MATERIAL FOR THIS TASK below:
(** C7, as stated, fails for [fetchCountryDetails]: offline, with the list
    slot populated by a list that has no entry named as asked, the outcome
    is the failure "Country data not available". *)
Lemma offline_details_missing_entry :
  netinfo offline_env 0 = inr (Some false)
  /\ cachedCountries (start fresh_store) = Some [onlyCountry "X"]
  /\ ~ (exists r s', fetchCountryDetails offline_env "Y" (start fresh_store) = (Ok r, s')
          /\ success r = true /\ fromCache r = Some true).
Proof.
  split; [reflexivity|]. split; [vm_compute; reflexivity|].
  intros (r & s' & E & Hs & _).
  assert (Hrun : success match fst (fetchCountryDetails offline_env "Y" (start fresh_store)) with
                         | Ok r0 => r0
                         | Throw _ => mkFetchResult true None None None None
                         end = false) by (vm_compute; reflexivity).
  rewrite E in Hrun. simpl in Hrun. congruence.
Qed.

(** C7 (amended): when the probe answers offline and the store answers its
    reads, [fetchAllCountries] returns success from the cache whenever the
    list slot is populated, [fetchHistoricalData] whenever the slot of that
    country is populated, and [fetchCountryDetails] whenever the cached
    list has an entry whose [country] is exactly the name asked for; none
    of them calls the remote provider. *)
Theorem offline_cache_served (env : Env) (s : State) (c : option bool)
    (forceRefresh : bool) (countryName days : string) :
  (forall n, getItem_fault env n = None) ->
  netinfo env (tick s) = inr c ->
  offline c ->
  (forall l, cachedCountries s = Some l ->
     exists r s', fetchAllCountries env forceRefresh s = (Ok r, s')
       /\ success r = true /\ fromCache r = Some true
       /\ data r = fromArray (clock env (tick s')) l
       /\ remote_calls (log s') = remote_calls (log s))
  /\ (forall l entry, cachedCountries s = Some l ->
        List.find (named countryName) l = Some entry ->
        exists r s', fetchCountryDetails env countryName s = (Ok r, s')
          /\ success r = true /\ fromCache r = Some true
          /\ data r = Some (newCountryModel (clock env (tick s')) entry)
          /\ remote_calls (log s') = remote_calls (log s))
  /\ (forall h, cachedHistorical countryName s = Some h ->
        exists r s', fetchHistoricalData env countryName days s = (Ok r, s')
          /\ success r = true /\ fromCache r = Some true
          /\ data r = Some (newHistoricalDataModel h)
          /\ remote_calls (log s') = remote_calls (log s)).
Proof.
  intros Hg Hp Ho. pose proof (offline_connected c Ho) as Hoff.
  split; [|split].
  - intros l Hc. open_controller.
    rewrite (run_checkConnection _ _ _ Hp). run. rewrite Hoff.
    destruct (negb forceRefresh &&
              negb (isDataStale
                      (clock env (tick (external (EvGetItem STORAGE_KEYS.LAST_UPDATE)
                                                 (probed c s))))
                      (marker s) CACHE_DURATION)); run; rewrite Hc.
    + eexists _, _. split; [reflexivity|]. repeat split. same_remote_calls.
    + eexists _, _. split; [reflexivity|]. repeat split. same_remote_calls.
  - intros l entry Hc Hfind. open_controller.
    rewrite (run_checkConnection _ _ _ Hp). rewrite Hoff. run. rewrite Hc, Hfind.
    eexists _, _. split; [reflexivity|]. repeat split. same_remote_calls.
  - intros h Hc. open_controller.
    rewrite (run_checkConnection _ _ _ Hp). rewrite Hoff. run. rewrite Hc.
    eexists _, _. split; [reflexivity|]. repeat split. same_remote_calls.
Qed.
End of MATERIAL FOR THIS TASK.
## WORK TO COMPLETE
From the listing above, repeat exactly the lines starting at the line that includes "intros Hg Hp" and ending at the line that includes "run. rewrite Hc.", with nothing outside that span.

## TASK RESPONSE
  intros Hg Hp Ho. pose proof (offline_connected c Ho) as Hoff.
  split; [|split].
  - intros l Hc. open_controller.
    rewrite (run_checkConnection _ _ _ Hp). run. rewrite Hoff.
    destruct (negb forceRefresh &&
              negb (isDataStale
                      (clock env (tick (external (EvGetItem STORAGE_KEYS.LAST_UPDATE)
                                                 (probed c s))))
                      (marker s) CACHE_DURATION)); run; rewrite Hc.
    + eexists _, _. split; [reflexivity|]. repeat split. same_remote_calls.
    + eexists _, _. split; [reflexivity|]. repeat split. same_remote_calls.
  - intros l entry Hc Hfind. open_controller.
    rewrite (run_checkConnection _ _ _ Hp). rewrite Hoff. run. rewrite Hc, Hfind.
    eexists _, _. split; [reflexivity|]. repeat split. same_remote_calls.
  - intros h Hc. open_controller.
    rewrite (run_checkConnection _ _ _ Hp). rewrite Hoff. run. rewrite Hc.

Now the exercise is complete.